*Exercise*. Both the line below containing "(** C9, as the" and the line containing "(output_gcs_uri : option", along with every line between them, should be repeated exactly; no other line belongs in the answer.

*Input*.
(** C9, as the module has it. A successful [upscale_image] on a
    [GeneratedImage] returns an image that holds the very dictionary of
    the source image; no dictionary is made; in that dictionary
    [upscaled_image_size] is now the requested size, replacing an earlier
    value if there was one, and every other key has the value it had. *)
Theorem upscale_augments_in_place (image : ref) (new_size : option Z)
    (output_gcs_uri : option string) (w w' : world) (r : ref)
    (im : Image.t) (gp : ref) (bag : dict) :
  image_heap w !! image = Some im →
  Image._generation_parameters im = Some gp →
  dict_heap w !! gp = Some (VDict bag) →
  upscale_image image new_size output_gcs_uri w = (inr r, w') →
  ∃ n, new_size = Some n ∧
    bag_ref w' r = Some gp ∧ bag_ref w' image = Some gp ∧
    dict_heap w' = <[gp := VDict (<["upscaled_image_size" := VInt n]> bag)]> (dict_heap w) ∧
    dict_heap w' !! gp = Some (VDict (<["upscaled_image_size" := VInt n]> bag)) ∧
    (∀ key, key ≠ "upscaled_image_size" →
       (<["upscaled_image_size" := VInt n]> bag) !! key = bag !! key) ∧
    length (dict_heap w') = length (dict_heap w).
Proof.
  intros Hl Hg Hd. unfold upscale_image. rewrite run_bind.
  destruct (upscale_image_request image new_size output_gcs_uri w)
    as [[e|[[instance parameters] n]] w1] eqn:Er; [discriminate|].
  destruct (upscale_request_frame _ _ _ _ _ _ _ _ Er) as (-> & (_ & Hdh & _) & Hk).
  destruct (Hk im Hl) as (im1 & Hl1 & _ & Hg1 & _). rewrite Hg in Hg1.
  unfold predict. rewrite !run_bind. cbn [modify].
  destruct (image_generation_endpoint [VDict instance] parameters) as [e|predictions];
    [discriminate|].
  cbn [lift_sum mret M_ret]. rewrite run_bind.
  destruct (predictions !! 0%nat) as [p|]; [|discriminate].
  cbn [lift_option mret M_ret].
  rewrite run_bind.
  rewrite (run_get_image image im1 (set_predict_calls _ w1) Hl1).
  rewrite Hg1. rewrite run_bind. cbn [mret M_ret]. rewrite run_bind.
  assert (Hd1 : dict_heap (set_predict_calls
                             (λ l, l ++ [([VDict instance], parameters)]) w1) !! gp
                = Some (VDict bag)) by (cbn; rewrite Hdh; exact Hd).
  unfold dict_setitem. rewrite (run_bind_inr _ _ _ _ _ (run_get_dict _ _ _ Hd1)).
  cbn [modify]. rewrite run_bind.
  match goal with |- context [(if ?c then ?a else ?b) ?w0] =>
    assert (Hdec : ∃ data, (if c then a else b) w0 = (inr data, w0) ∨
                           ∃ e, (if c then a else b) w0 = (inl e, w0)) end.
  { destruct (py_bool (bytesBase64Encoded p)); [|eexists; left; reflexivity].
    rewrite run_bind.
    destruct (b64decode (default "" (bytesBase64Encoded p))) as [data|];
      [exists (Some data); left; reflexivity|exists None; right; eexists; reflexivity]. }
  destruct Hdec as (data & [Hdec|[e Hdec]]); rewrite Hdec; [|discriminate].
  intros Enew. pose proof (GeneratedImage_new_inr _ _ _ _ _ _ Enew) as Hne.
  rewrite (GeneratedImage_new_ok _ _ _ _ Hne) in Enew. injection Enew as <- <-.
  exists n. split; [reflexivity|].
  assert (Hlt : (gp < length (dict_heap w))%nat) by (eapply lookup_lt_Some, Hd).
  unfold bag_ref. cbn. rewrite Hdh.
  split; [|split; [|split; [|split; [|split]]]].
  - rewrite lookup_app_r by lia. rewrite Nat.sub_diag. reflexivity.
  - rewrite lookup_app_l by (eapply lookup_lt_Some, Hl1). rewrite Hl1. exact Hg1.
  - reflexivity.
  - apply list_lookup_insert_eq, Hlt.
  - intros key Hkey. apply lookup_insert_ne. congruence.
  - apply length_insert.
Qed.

==

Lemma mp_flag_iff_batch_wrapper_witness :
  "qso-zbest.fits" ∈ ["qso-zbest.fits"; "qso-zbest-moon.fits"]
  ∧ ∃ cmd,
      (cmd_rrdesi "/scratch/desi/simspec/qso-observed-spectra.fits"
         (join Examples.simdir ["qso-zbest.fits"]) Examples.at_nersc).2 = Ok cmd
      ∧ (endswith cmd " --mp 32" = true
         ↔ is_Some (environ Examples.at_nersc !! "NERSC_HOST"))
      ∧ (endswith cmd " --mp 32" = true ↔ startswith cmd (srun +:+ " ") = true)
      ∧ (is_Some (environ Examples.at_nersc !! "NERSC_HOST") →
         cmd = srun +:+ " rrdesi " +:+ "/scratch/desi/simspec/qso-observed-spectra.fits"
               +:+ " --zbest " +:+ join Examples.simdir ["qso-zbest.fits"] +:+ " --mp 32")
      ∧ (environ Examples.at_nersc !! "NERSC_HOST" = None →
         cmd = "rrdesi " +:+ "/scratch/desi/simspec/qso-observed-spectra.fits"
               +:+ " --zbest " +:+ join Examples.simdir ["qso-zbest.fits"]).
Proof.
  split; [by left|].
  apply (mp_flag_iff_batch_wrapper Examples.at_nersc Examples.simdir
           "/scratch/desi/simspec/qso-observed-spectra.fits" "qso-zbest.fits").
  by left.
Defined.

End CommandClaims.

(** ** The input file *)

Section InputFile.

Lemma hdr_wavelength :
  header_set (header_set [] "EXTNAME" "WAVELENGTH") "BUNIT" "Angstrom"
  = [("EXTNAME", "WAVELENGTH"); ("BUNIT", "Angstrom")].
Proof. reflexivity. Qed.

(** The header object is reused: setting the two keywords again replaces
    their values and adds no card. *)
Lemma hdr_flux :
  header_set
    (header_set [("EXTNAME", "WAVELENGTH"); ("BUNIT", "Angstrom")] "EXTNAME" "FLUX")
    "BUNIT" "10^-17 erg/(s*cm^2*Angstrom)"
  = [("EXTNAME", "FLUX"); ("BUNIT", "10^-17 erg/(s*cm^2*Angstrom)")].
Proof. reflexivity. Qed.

*Output for this exercise*.
(** C9, as the module has it. A successful [upscale_image] on a
    [GeneratedImage] returns an image that holds the very dictionary of
    the source image; no dictionary is made; in that dictionary
    [upscaled_image_size] is now the requested size, replacing an earlier
    value if there was one, and every other key has the value it had. *)
Theorem upscale_augments_in_place (image : ref) (new_size : option Z)
    (output_gcs_uri : option string) (w w' : world) (r : ref)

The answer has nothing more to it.